Work item: Word for word, transcribe the data below from the line with "apply safe_bind; [apply validateExpr_safe|]." to the line with "destruct e; try", keeping both of those lines.

Task inputs:

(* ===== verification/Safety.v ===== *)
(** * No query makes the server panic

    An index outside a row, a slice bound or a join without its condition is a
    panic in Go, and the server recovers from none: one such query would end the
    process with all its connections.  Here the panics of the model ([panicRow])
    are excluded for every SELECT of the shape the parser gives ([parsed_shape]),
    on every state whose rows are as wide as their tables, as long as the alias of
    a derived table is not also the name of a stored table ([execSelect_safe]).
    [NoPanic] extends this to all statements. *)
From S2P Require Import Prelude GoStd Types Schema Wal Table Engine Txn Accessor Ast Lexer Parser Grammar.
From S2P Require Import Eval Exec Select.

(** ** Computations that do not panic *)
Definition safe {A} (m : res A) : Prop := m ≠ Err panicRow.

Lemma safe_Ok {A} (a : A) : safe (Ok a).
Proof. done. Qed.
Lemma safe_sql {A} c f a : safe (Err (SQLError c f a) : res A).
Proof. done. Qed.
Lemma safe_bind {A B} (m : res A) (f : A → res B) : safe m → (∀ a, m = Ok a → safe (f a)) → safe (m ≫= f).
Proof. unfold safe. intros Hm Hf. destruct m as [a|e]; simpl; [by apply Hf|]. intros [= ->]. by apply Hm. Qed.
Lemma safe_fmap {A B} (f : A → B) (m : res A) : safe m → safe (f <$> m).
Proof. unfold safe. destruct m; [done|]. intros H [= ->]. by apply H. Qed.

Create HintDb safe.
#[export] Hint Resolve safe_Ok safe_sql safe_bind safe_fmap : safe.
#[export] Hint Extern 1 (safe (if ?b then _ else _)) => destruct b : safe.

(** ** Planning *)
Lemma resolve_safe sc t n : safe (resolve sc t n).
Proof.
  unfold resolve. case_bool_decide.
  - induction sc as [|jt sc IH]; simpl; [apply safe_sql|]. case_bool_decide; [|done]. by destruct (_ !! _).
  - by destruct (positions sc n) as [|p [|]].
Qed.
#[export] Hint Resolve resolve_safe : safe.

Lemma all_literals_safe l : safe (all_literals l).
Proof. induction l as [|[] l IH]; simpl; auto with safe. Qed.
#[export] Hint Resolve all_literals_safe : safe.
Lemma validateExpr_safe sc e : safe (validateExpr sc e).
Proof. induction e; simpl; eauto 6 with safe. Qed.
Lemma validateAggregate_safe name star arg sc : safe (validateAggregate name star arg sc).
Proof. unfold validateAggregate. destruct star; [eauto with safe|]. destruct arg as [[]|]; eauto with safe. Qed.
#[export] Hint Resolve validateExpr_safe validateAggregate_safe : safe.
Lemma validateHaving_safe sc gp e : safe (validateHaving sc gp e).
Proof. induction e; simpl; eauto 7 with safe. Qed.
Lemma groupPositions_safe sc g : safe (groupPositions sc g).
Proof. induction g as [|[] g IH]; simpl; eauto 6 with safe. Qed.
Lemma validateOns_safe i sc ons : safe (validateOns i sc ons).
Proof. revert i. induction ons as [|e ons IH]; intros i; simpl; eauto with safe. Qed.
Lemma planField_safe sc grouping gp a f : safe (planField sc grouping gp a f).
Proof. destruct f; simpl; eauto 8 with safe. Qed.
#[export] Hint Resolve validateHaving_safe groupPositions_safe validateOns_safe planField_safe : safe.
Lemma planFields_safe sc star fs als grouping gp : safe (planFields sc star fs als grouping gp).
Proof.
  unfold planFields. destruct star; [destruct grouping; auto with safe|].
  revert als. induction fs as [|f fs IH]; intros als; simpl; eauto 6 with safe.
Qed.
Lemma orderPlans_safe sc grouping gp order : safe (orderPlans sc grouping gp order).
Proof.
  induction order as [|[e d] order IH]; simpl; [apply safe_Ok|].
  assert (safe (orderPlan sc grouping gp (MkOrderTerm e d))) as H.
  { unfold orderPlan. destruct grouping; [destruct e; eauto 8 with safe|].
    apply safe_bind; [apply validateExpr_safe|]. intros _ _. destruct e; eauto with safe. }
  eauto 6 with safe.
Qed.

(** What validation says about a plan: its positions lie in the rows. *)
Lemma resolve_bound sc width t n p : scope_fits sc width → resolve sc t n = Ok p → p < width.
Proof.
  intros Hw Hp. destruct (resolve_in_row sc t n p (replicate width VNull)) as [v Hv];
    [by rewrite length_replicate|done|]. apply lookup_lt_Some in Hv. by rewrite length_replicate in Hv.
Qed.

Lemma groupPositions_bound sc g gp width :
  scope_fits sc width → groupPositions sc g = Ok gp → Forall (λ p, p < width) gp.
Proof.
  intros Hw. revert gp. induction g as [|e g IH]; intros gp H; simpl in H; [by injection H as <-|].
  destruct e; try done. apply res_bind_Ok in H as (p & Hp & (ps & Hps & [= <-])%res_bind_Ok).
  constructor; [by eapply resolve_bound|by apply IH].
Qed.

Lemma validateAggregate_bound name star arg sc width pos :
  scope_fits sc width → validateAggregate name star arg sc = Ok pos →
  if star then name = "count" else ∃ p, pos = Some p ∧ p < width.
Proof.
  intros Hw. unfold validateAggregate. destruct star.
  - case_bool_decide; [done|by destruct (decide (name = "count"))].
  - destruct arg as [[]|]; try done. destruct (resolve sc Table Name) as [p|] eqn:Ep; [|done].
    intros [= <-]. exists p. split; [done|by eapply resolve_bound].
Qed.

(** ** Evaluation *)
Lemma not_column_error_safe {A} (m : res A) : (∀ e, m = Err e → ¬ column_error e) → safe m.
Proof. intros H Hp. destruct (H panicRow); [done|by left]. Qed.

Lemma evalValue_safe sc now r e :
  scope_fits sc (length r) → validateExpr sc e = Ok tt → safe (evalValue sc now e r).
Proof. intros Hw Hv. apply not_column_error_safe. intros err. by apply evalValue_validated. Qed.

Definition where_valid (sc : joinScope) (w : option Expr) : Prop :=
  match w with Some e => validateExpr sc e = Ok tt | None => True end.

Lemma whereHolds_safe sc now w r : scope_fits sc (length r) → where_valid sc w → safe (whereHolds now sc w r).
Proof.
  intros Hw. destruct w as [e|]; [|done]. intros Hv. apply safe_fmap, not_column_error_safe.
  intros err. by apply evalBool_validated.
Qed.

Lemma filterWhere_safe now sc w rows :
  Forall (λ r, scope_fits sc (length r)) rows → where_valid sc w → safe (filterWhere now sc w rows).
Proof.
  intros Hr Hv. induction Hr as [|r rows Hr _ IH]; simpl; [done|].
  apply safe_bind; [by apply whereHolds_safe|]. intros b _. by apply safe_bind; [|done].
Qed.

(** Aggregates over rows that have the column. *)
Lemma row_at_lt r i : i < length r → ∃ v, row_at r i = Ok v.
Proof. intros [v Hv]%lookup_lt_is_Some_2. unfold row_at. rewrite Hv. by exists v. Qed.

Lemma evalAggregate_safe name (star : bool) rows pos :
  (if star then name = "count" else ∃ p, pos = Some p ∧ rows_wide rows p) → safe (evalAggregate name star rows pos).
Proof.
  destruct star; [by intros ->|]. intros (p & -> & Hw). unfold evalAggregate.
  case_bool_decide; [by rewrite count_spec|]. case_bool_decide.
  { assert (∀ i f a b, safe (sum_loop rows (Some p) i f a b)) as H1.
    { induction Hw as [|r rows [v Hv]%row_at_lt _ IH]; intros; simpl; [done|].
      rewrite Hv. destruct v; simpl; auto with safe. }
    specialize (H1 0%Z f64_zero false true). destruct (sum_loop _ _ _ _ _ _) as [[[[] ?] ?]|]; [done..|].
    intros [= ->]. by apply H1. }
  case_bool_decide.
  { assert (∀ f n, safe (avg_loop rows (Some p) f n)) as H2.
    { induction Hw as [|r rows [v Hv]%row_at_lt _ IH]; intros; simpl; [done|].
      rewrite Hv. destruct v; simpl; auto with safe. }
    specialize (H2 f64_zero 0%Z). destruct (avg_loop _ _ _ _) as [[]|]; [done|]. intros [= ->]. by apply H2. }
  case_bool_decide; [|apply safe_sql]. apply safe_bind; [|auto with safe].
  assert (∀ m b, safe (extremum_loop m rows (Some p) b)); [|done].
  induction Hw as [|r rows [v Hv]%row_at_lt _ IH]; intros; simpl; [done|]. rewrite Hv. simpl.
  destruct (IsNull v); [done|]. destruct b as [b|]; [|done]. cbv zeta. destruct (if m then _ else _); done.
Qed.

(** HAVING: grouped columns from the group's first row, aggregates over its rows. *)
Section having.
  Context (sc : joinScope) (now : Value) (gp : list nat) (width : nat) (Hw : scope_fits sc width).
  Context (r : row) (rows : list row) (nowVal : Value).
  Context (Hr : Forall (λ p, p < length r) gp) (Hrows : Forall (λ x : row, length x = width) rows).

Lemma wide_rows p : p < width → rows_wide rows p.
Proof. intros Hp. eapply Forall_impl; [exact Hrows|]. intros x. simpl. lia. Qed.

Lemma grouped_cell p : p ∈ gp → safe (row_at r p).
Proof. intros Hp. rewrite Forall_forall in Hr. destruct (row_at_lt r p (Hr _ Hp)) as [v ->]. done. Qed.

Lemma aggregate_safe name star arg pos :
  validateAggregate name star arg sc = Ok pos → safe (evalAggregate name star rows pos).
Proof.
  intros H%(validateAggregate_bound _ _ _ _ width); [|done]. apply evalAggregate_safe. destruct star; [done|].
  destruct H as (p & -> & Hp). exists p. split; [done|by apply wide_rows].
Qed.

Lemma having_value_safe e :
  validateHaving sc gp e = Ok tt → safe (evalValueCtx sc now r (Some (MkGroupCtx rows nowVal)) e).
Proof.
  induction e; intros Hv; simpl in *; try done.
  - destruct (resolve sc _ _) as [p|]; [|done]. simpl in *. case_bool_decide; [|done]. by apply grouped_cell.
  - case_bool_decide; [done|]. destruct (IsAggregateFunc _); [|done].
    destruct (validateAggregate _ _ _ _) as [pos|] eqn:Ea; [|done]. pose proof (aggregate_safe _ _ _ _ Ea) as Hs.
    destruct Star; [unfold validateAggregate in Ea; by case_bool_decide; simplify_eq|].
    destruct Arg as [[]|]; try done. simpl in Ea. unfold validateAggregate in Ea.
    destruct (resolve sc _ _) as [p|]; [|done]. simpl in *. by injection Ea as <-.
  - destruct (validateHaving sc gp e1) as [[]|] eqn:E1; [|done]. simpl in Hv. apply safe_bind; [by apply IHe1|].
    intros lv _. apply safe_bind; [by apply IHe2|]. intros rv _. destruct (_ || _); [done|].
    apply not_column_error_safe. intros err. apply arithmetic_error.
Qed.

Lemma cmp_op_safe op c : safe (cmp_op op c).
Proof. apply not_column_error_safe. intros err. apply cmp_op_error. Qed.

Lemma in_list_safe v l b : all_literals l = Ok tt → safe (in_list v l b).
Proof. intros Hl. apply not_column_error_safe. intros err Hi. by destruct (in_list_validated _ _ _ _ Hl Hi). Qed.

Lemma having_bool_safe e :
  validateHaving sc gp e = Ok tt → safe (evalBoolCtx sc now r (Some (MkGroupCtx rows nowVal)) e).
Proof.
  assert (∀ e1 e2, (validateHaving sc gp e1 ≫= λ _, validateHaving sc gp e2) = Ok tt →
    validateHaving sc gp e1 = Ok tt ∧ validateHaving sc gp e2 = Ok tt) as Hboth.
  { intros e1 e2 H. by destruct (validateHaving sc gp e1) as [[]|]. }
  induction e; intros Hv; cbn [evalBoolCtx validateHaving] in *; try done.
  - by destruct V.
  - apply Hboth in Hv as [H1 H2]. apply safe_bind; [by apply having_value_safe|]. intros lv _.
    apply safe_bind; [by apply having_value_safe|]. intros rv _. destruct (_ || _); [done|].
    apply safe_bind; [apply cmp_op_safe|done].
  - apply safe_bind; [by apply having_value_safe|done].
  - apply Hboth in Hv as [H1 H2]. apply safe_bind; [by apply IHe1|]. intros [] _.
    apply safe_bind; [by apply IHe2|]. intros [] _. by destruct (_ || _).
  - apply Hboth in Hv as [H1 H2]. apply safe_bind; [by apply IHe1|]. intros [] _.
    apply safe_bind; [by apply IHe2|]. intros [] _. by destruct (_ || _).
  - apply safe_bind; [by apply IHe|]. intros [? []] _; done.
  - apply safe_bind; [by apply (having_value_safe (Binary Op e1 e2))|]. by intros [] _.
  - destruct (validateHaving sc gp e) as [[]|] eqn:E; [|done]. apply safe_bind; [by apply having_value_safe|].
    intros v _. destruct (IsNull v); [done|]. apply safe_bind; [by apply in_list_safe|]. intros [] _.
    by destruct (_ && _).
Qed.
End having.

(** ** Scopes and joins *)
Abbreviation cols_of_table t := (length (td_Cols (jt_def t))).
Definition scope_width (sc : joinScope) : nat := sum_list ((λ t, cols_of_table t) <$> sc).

Result of this task:
    apply safe_bind; [apply validateExpr_safe|]. intros _ _. destruct e; eauto with safe. }
  eauto 6 with safe.
Qed.

(** What validation says about a plan: its positions lie in the rows. *)
Lemma resolve_bound sc width t n p : scope_fits sc width → resolve sc t n = Ok p → p < width.
Proof.
  intros Hw Hp. destruct (resolve_in_row sc t n p (replicate width VNull)) as [v Hv];
    [by rewrite length_replicate|done|]. apply lookup_lt_Some in Hv. by rewrite length_replicate in Hv.
Qed.

Lemma groupPositions_bound sc g gp width :
  scope_fits sc width → groupPositions sc g = Ok gp → Forall (λ p, p < width) gp.
Proof.
  intros Hw. revert gp. induction g as [|e g IH]; intros gp H; simpl in H; [by injection H as <-|].
  destruct e; try done. apply res_bind_Ok in H as (p & Hp & (ps & Hps & [= <-])%res_bind_Ok).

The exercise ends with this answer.